The platform has a microservice style architecture. Many of the individual services expose a health checking endpoint called healthz
. These endpoints simply return either an HTTP 200 or HTTP 500 response with some data in JSON format for determining if the particular service is having an issue. See healthz for more information.
An example request and response from a healthz endpoint:
$ curl -i https://example.com/healthz
HTTP/2 200
content-type: application/json
x-frame-options: sameorigin
content-length: 312
date: Wed, 04 Sep 2019 17:22:55 GMT
{
"app": {
"metadata": {
"build_version": "2.0.3824",
"git_hash": "5d63cd9",
"go_version": "go1.13"
}
},
"auth_api": {},
"base_url": {},
"base_url-dns": {
"metadata": {
"ip": "127.0.0.1"
}
},
"control_api": {},
"data_api": {},
"file_api": {},
"scheduler_api": {},
"usage_api": {}
}
Here we can see that there are no issues as the endpoint returned an HTTP 200. If there had been an issue we sould see an HTTP 500, similar to this:
$ curl -i https://example.com/healthz
HTTP/1.1 500 Internal Server Error
Content-Type: application/json
X-Frame-Options: sameorigin
Date: Wed, 04 Sep 2019 17:25:28 GMT
Content-Length: 371
{
"app": {
"metadata": {
"build_version": "dev",
"git_hash": "dev",
"go_version": "go1.13"
}
},
"auth_api": {},
"base_url": {},
"base_url-dns": {
"metadata": {
"ip": "127.0.0.1"
}
},
"control_api": {},
"data_api": {
"error": "dial tcp 127.0.0.1:7003: connect: connection refused"
},
"file_api": {},
"scheduler_api": {},
"usage_api": {}
}
Here we see that one of the configured checks is returning an error.
The list of healthz endpoints to monitor include:
/api/control/healthz
/api/data/healthz
/api/oauth/healthz
/api/scheduler/healthz
/api/usage/healthz
/files/healthz
/healthz
A Nagios/Icinga plugin exists for monitoring healthz endpoints: nagios-healthz
Once your GrayMeta platform instance is up and running, it is important to verify that all configuration steps have been completed successfully. The platform has a built in set of checks to automatically check various things to ensure they are configured correctly. We call these checks "Preflight Checks".

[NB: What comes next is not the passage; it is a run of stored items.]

(* ===== verification/Queue.v ===== *)
(** * Queue position estimator ([crates/strategy/src/queue.rs])

    For each resting order the estimator keeps the quantity ahead of it at its
    price level: trades at the level consume from the front, and a shrinking
    level is split between front and back by the power model.  Orders live in
    64 slots; the take rates per instrument and side are moving averages in 16
    slots each.  Floating-point numbers are IEEE binary64 and the functions of
    the [libm] crate are parameters ([Libm]). *)

From Stdlib Require Import ZArith Lia.
From Stdlib.Floats Require Import SpecFloat.
From stdpp Require Import base decidable numbers option tactics gmap fin_maps list.
From S2P Require Import Prelude Float64 Types.

#[local] Open Scope Z_scope.

Definition MAX_QUEUED_ORDERS : nat := 64.
Definition MAX_RATE_INSTRUMENTS : nat := 16.

Inductive QueueFullError := QueueFull.

Record QueuedOrder := {
  qo_order_id : Z;
  qo_instrument_id : InstrumentId;
  qo_side : Side;
  qo_price : Ticks;
  qo_qty : Lots;
  qo_ahead_qty : Lots;
  qo_posted_at_level_size : Lots;
}.

Record TakeRateEntry := { tr_instrument_id : InstrumentId; tr_rate : f64 }.

Record QueueEstimator := {
  qe_orders : list (option QueuedOrder);
  qe_order_count : Z;
  take_rates_bid : list (option TakeRateEntry);
  take_rates_ask : list (option TakeRateEntry);
  prob_power_n : f64;
}.

Definition queue_new (n : f64) : QueueEstimator := {|
  qe_orders := replicate MAX_QUEUED_ORDERS None; qe_order_count := 0;
  take_rates_bid := replicate MAX_RATE_INSTRUMENTS None;
  take_rates_ask := replicate MAX_RATE_INSTRUMENTS None;
  prob_power_n := n |}.

Definition queue_default : QueueEstimator := queue_new (f64_of_Z 3).

Definition with_orders (q : QueueEstimator) (orders : list (option QueuedOrder)) (count : Z)
    : QueueEstimator := {|
  qe_orders := orders; qe_order_count := count; take_rates_bid := take_rates_bid q;
  take_rates_ask := take_rates_ask q; prob_power_n := prob_power_n q |}.

Definition with_qty (o : QueuedOrder) (qty ahead : Lots) : QueuedOrder := {|
  qo_order_id := qo_order_id o; qo_instrument_id := qo_instrument_id o; qo_side := qo_side o;
  qo_price := qo_price o; qo_qty := qty; qo_ahead_qty := ahead;
  qo_posted_at_level_size := qo_posted_at_level_size o |}.

Definition with_ahead (o : QueuedOrder) (ahead : Lots) : QueuedOrder := with_qty o (qo_qty o) ahead.

(** ** Slots *)

(** The first empty slot gets the order; [None] when there is none. *)
Fixpoint fill_slot {A} (slots : list (option A)) (x : A) : option (list (option A)) :=
  match slots with
  | [] => None
  | None :: rest => Some (Some x :: rest)
  | Some y :: rest => match fill_slot rest x with Some rest' => Some (Some y :: rest') | None => None end
  end.

(** [find] and [find_order_mut]: the first order with the identifier. *)
Fixpoint find_order (slots : list (option QueuedOrder)) (id : Z) : option (nat * QueuedOrder) :=
  match slots with
  | [] => None
  | slot :: rest =>
      let later := match find_order rest id with Some (i, o) => Some (S i, o) | None => None end in
      match slot with
      | Some o => if qo_order_id o =? id then Some (0%nat, o) else later
      | None => later
      end
  end.

Definition queue_find (q : QueueEstimator) (id : Z) : option QueuedOrder :=
  match find_order (qe_orders q) id with Some (_, o) => Some o | None => None end.

(** [for order in self.orders.iter_mut().flatten()]. *)
Fixpoint each_order (g : QueuedOrder -> outcome QueuedOrder) (slots : list (option QueuedOrder))
    : outcome (list (option QueuedOrder)) :=
  match slots with
  | [] => Ret []
  | None :: rest => rest' ← each_order g rest; Ret (None :: rest')
  | Some o :: rest => o' ← g o; rest' ← each_order g rest; Ret (Some o' :: rest')
  end.

Section estimator.
Context `{BuildProfile} `{Libm}.
Implicit Types q : QueueEstimator.
(** C6.  The monitor: after any registrations and checks, with counters that
    change arbitrarily in between and may be shared, the monitor never
    panics, holds the first eight registered feeds, and calls a feed stale
    exactly when its counter had the same value at the last two checks since
    its registration; a check returns the number of stale feeds. *)
Theorem monitor_finds_silent_feeds `{BuildProfile} (ops : list ((nat -> Z) * mon_op)) :
  let fs := spec_run ops [] in
  exists m, mon_run ops monitor_new = Ret m /\
    mon_len m = length fs /\ (length fs <= MAX_FEEDS)%nat /\
    stale_feeds m = omap (fun f => if silent f then StaleInfo (w_source f) <$> last (w_obs f) else None) fs /\
    (forall src, is_stale m src = existsb (fun f => bool_decide (w_source f = src) && silent f) fs) /\
    (forall counters, snd (check_all counters m)
       = length (filter (fun f => silent f = true) (spec_op counters MCheck fs))).
Proof.
  intros fs. destruct (mon_run_ok ops _ _ mon_ok_new) as (m & Hrun & Hok). exists m.
  pose proof (stale_feeds_ok _ _ Hok) as [Hst His]. pose proof Hok as (El & Hle & _).
  split_and!; try done. intros counters. by apply check_all_ok.
Qed.
(* ===== verification/SuiteTypes.v ===== *)
(** * The unit tests of the newtypes ([crates/types])

    The tests beside the code, statement by statement, on the definitions of
    [Types], [Texts] and [Layout], and that they pass in either build profile. *)

From Stdlib Require Import ZArith.
From stdpp Require Import base decidable numbers option tactics strings list.
From S2P Require Import Prelude Testing Platform Fixed FixedText Types Events Ring Texts Layout.

#[local] Open Scope Z_scope.

#[local] Instance probability_eq_dec : EqDecision Probability.
Proof. solve_decision. Defined.
#[local] Instance usdc_eq_dec : EqDecision UsdcAmount.
Proof. solve_decision. Defined.
#[local] Instance btc_eq_dec : EqDecision BtcQty.
Proof. solve_decision. Defined.
#[local] Instance meta_eq_dec {D} : EqDecision (InstrumentMeta D).
Proof. solve_decision. Defined.
#[local] Instance meta_error_eq_dec : EqDecision InstrumentMetaError.
Proof. solve_decision. Defined.

(** ** lib.rs *)

Section types_lib_tests.
Context `{BuildProfile}.

Definition types_lib_queue_error_display : outcome unit :=
  _ ← assert_eq (display QueueFull) (txt "queue is full"); assert_eq (display QueueEmpty) (txt "queue is empty").
Definition seq_num_construction : outcome unit :=
  let s := seqnum_from_raw 7 in _ ← assert_eq (seqnum_to_raw s) 7; assert_eq (seqnum_to_raw seqnum_ZERO) 0.
Definition seq_num_ordering : outcome unit :=
  _ ← assert_ (seqnum_to_raw (seqnum_from_raw 1) <? seqnum_to_raw (seqnum_from_raw 2));
  assert_eq (seqnum_from_raw 42) (seqnum_from_raw 42).
Definition seq_num_display_and_debug : outcome unit :=
  let s := seqnum_from_raw 99 in _ ← assert_eq (display s) (txt "99"); assert_eq (debug s) (txt "SeqNum(99)").
Definition slot_index_equality : outcome unit :=
  _ ← assert_eq (slot_index 0) (slot_index 0); assert_ne (slot_index 0) (slot_index 1).
Definition power_of_two_valid : outcome unit :=
  _ ← assert_power_of_two 1; _ ← assert_power_of_two 2; assert_power_of_two 1024.
Definition push_error_preserves_value : outcome unit :=
  let err := Full 42 in match err with Full v => _ ← assert_eq v 42; Ret tt end.
Definition types_lib_push_error_display : outcome unit :=
  let err := Full 0 in assert_eq (display err) (txt "queue is full").
End types_lib_tests.

(** ** ticks.rs *)

Section ticks_tests.
Context `{BuildProfile}.
Definition order_status_repr_values : outcome unit :=
  _ ← assert_eq (status_raw StAccepted) 0; _ ← assert_eq (status_raw StCancelled) 1;
  assert_eq (status_raw StExpired) 2.
Definition order_status_size_is_1 : outcome unit :=
  assert_eq (Z.of_nat (l_size (c_layout c_status))) 1.
Definition reject_reason_repr_values : outcome unit :=
  _ ← assert_eq (reason_raw InsufficientFunds) 0; _ ← assert_eq (reason_raw InvalidPrice) 1;
  _ ← assert_eq (reason_raw InvalidQty) 2; _ ← assert_eq (reason_raw DuplicateOrderId) 3;
  _ ← assert_eq (reason_raw RiskLimitBreached) 4; _ ← assert_eq (reason_raw VenueError) 5;
  assert_eq (reason_raw UnknownReason) 255.
Definition reject_reason_size_is_1 : outcome unit :=
  assert_eq (Z.of_nat (l_size (c_layout c_reason))) 1.
Definition order_ack_payload_size_is_24 : outcome unit :=
  assert_eq (Z.of_nat (l_size (c_layout c_order_ack))) 24.
Definition fill_payload_size_is_32 : outcome unit :=
  assert_eq (Z.of_nat (l_size (c_layout c_fill))) 32.
Definition order_reject_payload_size_is_24 : outcome unit :=
  assert_eq (Z.of_nat (l_size (c_layout c_order_reject))) 24.
Definition order_ack_roundtrip : outcome unit :=
  let p := {| ack_order_id := order_from_raw 42; ack_client_order_id := 99; ack_status := StAccepted |} in
  _ ← assert_eq (ack_order_id p) (order_from_raw 42); _ ← assert_eq (ack_client_order_id p) 99;
  assert_eq (ack_status p) StAccepted.
Definition fill_roundtrip : outcome unit :=
  let p := {| fill_order_id := order_from_raw 7; fill_price := ticks_from_raw 500; fill_qty := lots_from_raw 3;
  fill_side := Bid; fill_is_maker := 1 |} in _ ← assert_eq (fill_order_id p) (order_from_raw 7);
  _ ← assert_eq (fill_price p) (ticks_from_raw 500); _ ← assert_eq (fill_qty p) (lots_from_raw 3);
  _ ← assert_eq (fill_side p) Bid; assert_eq (fill_is_maker p) 1.
Definition order_reject_roundtrip : outcome unit :=
  let p := {| rej_order_id := order_from_raw 0; rej_client_order_id := 55; rej_reason := InvalidPrice |} in
  _ ← assert_eq (rej_client_order_id p) 55; assert_eq (rej_reason p) InvalidPrice.
Definition order_status_debug_all_variants : outcome unit :=
  _ ← assert_eq (debug StAccepted) (txt "OrderStatus::Accepted");
  _ ← assert_eq (debug StCancelled) (txt "OrderStatus::Cancelled");
  assert_eq (debug StExpired) (txt "OrderStatus::Expired").
Definition reject_reason_debug_all_variants : outcome unit :=
  let cases := [(InsufficientFunds, txt "RejectReason::InsufficientFunds");
  (InvalidPrice, txt "RejectReason::InvalidPrice"); (InvalidQty, txt "RejectReason::InvalidQty");
  (DuplicateOrderId, txt "RejectReason::DuplicateOrderId");
  (RiskLimitBreached, txt "RejectReason::RiskLimitBreached"); (VenueError, txt "RejectReason::VenueError");
  (UnknownReason, txt "RejectReason::Unknown")] in
  for_each (fun _ '(variant, expected) => assert_eq (debug variant) expected) tt cases.
Definition order_ack_payload_all_status_variants : outcome unit :=
  for_each (fun _ status => let p := {| ack_order_id := order_from_raw 1; ack_client_order_id := 1;
  ack_status := status |} in assert_eq (ack_status p) status) tt [StAccepted; StCancelled; StExpired].
Definition fill_payload_ask_side : outcome unit :=
  let p := {| fill_order_id := order_from_raw 10; fill_price := ticks_from_raw 1000; fill_qty := lots_from_raw 5;
  fill_side := Ask; fill_is_maker := 0 |} in _ ← assert_eq (fill_side p) Ask; assert_eq (fill_is_maker p) 0.
Definition order_reject_payload_all_reasons : outcome unit :=
  let reasons := [InsufficientFunds; InvalidPrice; InvalidQty; DuplicateOrderId; RiskLimitBreached; VenueError;
  UnknownReason] in for_each (fun _ reason => let p := {| rej_order_id := order_from_raw 0; rej_client_order_id := 1;
  rej_reason := reason |} in assert_eq (rej_reason p) reason) tt reasons.
End ev_execution_tests.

Preflight Checks return a numeric status:
- 4 - Unknown - something went wrong and needs attention
- 3 - Something that needs attention and correction
- 2 - Something that needs attention, but the platform will continue to operate
- 1 - Everything is okay, this particular check doesn't need any attention
The preflight check endpoint is located at {your endpoint}/api/data/v3/preflight
. An example response:
[
{
"name": "Elasticsearch Cluster Status",
"message": "Elasticsearch cluster is green",
"status": 1
}
]
Here we see that there was a single preflight check configured and that it returned a status of 1 which indicates that everything is okay.